[ExI] The symbol grounding problem in strong AI

Stathis Papaioannou stathisp at gmail.com
Sun Jan 10 01:53:27 UTC 2010


2010/1/10 BillK <pharos at gmail.com>:

> I think what Gordon might be trying to say is that the brain is not a
> *digital* computer.
>
> Digital computers separate data and program.
>
> The brain is more like an analogue computer. It is not like a digital
> computer that runs a program stored in memory. The brain *is* the
> program and *is* the computer. And it is a constantly changing
> analogue computer as it grows new paths and links. There are no brain
> programs that resemble computer programs stored in a coded format
> since all the programming and all the data is built into neuronal
> networks.
>
> If you want to get really complicated, you can think of the brain as
> multiple analogue computers running in parallel, processing different
> functions, all growing and changing and passing signals between
> themselves.

No-one claims that the brain is a digital computer, but it can be
simulated by a digital computer.

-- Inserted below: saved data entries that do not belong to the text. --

Lemma test_impl_calls P name body :
  P (NewSpan (span_named name)) -> (forall id, P (Enter id) /\ P (Exit id) /\ P (TryClose id)) ->
  calls_only P body -> calls_only P (test_impl name body).
Proof.
  intros Hn Hids Hb k o k' Hw
    (guard&k1&E1&(early&k2&E2&([]&k3&E3&[= <- <-])%code_bind_inv)%code_bind_inv)%code_bind_inv.
  destruct (enter_span_did _ _ _ _ Hw E1) as (id&->&Hd1). pose proof (did_working _ _ _ Hw Hd1) as Hw1.
  destruct (Hb _ _ _ Hw1 E2) as (cs&Hd2&Hp). pose proof (did_working _ _ _ Hw1 Hd2) as Hw2.
  destruct (leave_span_did _ _ _ Hw2 E3) as (b&Hd3). destruct (Hids id) as (?&?&?).
  eexists. split; [eapply did_trans; [exact Hd1|]; by eapply did_trans|].
  rewrite !fmap_app. cbn. repeat (apply Forall_cons; split; [done|]). apply Forall_app. split; [done|].
  by repeat (apply Forall_cons; split; [done|]).
Qed.

(** A failed assertion. *)
Lemma andthen_calls P (m n : Body) : calls_only P m -> calls_only P n -> calls_only P (andthen m n).
Proof. intros Hm Hn. apply calls_bind; [done|]. intros [o|]; [apply calls_ret|done]. Qed.

Lemma ktassert_eq_calls P {T} `{EqDecision T} (debug : T -> string) at_ le (l : rust T) re r :
  (forall template text, P (EventOf (message_event (callsite template) text))) ->
  calls_only P (ktassert_eq debug at_ le l re r).
Proof.
  intros HP. apply calls_bind; [apply calls_in_boot|]. intros x.
  apply calls_bind; [apply calls_in_boot|]. intros y. destruct (decide (x = y)); [apply calls_ret|].
  apply calls_bind; [|intros; apply calls_ret]. apply calls_log, HP.
Qed.

(** C37. The macro. It refuses exactly the functions that are [async], take
    arguments or return something, and then registers nothing. What it
    registers for any other function is a test under the function's full
    name that, whenever the body's statements return, passes unless they
    returned [Fail] early, and whose span is created and entered before the
    body, and left and released behind it on both ways out. *)
Theorem generate_test_spec module_path (f : ItemFn) :
  match generate_test module_path f with
  | Rejected _ => asyncness f = true \/ inputs f <> [] \/ output f <> ReturnDefault
  | Registers static_name impl_name test =>
      asyncness f = false /\ inputs f = [] /\ output f = ReturnDefault /\
      static_name = "REGISTER_" +:+ ident f /\ impl_name = ident f +:+ "_impl" /\
      test_name test = module_path +:+ "::" +:+ ident f /\
      forall k o k', working k -> calls_only anything (block f) -> imp test k = Ret (o, k') ->
        exists early id b cs k1 k2, block f k1 = Ret (early, k2) /\ o = default Pass early /\ did cs k1 k2 /\
          did ([(NewSpan (span_named (ident f)), NewId id); (Enter id, Done)] ++ cs ++
               [(Exit id, Done); (TryClose id, Closed b)]) k k'
  end.
Proof.
  unfold generate_test. destruct (asyncness f); [by left|].
  case_bool_decide as Hi; [by right; left|].
  destruct (output f) eqn:Eo; [|by right; right].
  repeat (split; [done|]). intros k o k' Hw Hb Ei. by eapply test_impl_did.
Qed.

(** C36. [run_tests] on any suite whose tests only talk to the subscriber and
    whose reports fit the queue's slots. It ends the machine: with status 3
    exactly if every test passed. Every test runs, in order, and the
    subscriber is told of the count, of every test's outcome right behind
    the test, and of the totals. The only other ways out are that no span
    can be had for the run or that a test panics. *)
Theorem run_tests_spec TESTS k :
  working k -> suite anything TESTS ->
  match run_tests TESTS k with
  | Ret (status, k') => exists id os cs k1 k2,
      tested TESTS os cs k1 k2 /\ did (run_calls TESTS id os cs) k k' /\
      (status = 3 <-> Forall (.= Pass) os)
  | Panic w =>
      enter_span callsite "run_tests" k = Panic w \/
      exists pre t post os cs k1 k2,
        TESTS = pre ++ t :: post /\ tested pre os cs k1 k2 /\ imp t k2 = Panic w
  end.
Proof. apply run_tests_ok. Qed.

(** ** Nothing is sent *)

Lemma run_loop_calls P tests failures :
  (forall template text, P (EventOf (message_event (callsite template) text))) ->
  Forall (fun t => calls_only P (imp t)) tests -> calls_only P (run_loop tests failures).
Proof.
  intros HP Ht. revert failures. induction Ht as [|t ts Ht _ IH]; intros failures; [apply calls_ret|].
  apply calls_bind; [done|]. intros [].
  - apply calls_bind; [apply calls_log, HP|]. intros _. apply IH.
  - apply calls_bind; [apply calls_in_boot|]. intros n.
    apply calls_bind; [apply calls_log, HP|]. intros _. apply IH.
Qed.

Lemma run_tests_quiet TESTS :
  Forall (fun t => calls_only not_work (imp t)) TESTS -> calls_only not_work (run_tests TESTS).
Proof.
  intros Ht. apply calls_bind; [by apply calls_enter|]. intros _.
  apply calls_bind; [by apply calls_log|]. intros _.
  apply calls_bind; [by apply run_loop_calls|]. intros n.
  apply calls_bind; [apply calls_in_boot|]. intros m.
  apply calls_bind; [by apply calls_log|]. intros _. apply calls_ret.
Qed.

Lemma flush_did k k' : working k -> flush_traces k = Ret (tt, k') -> did [(Work, Done)] k k'.
Proof.
  intros (w&tr&s&Ek&_) El. unfold flush_traces in El.
  rewrite Ek, (flush_running _ _ x86_64_current_processor) in El.
  destruct (run_trace _ _ _) as [[s1 o]|] eqn:Er; [|done]. cbn [mbind rust_bind] in El. injection El as <-.
  assert (o = Done) as -> by (cbn [run_trace] in Er; by destruct (work _ _) as [[]|]; simplify_eq/=).
  exists s, s1. split; [done|]. split; [done|]. econstructor; [exact Hcpu|exact Er|constructor].
Qed.

(** A test run reports to nobody: the flush behind [run_tests] cannot be
    reached, and unless a test flushes, all the messages of the run (which
    tests there were, what failed and why) are still in the queue when the
    machine ends. The port has sent what it had sent before the run. *)
Theorem test_reports_unsent address TESTS k status k' :
  working k -> Forall (fun t => calls_only not_work (imp t)) TESTS ->
  kmain_test address TESTS k = Ret (status, k') ->
  exists guard k0 k1 s1 s', enter_span_with callsite "kmain" [("at"%string, RU64 address)] k = Ret (guard, k0) /\
    flush_traces k0 = Ret (tt, k1) /\ run_tests TESTS k1 = Ret (status, k') /\
    k_trace k1 = running s1 /\ k_trace k' = running s' /\ sent_bytes s' = sent_bytes s1.
Proof.
  intros Hw Ht (guard&k0&E0&([]&k1&E1&E2)%code_bind_inv)%code_bind_inv.
  destruct (enter_span_with_did _ _ _ _ _ Hw E0) as (id&_&Hd0). pose proof (did_working _ _ _ Hw Hd0) as Hw0.
  pose proof (flush_did _ _ Hw0 E1) as Hd1. pose proof (did_working _ _ _ Hw0 Hd1) as Hw1.
  destruct (run_tests_quiet _ Ht _ _ _ Hw1 E2) as (cs&(s1&s'&Es1&Es'&Htr)&Hq).
  exists guard, k0, k1, s1, s'. repeat (split; [done|]).
  unfold sent_bytes. by rewrite (traces_worker _ _ _ Htr Hq).
Qed.

(** * The kernel's tests pass *)

Lemma ktassert_eq_holds {T} `{EqDecision T} (debug : T -> string) at_ le l re r (v : T) rest k :
  l = Ret v -> r = Ret v -> andthen (ktassert_eq debug at_ le l re r) rest k = rest k.
Proof.
  intros -> ->. unfold andthen, ktassert_eq. rewrite !bind_Code. cbn [in_boot mbind rust_bind].
  rewrite bind_Code. cbn [in_boot mbind rust_bind]. by rewrite decide_True.
Qed.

The ideal analogue computer cannot be
emulated by a digital computer because it can use actual real numbers.
However, the real world appears to be quantised rather than
continuous, so actual analogue computers do not use real numbers. And
even if the world turned out to be continuous factors such as thermal
noise would make all the decimal places after the first few in any
parameter irrelevant, so there would be no need to use infinite
precision arithmetic to simulate an analogue device.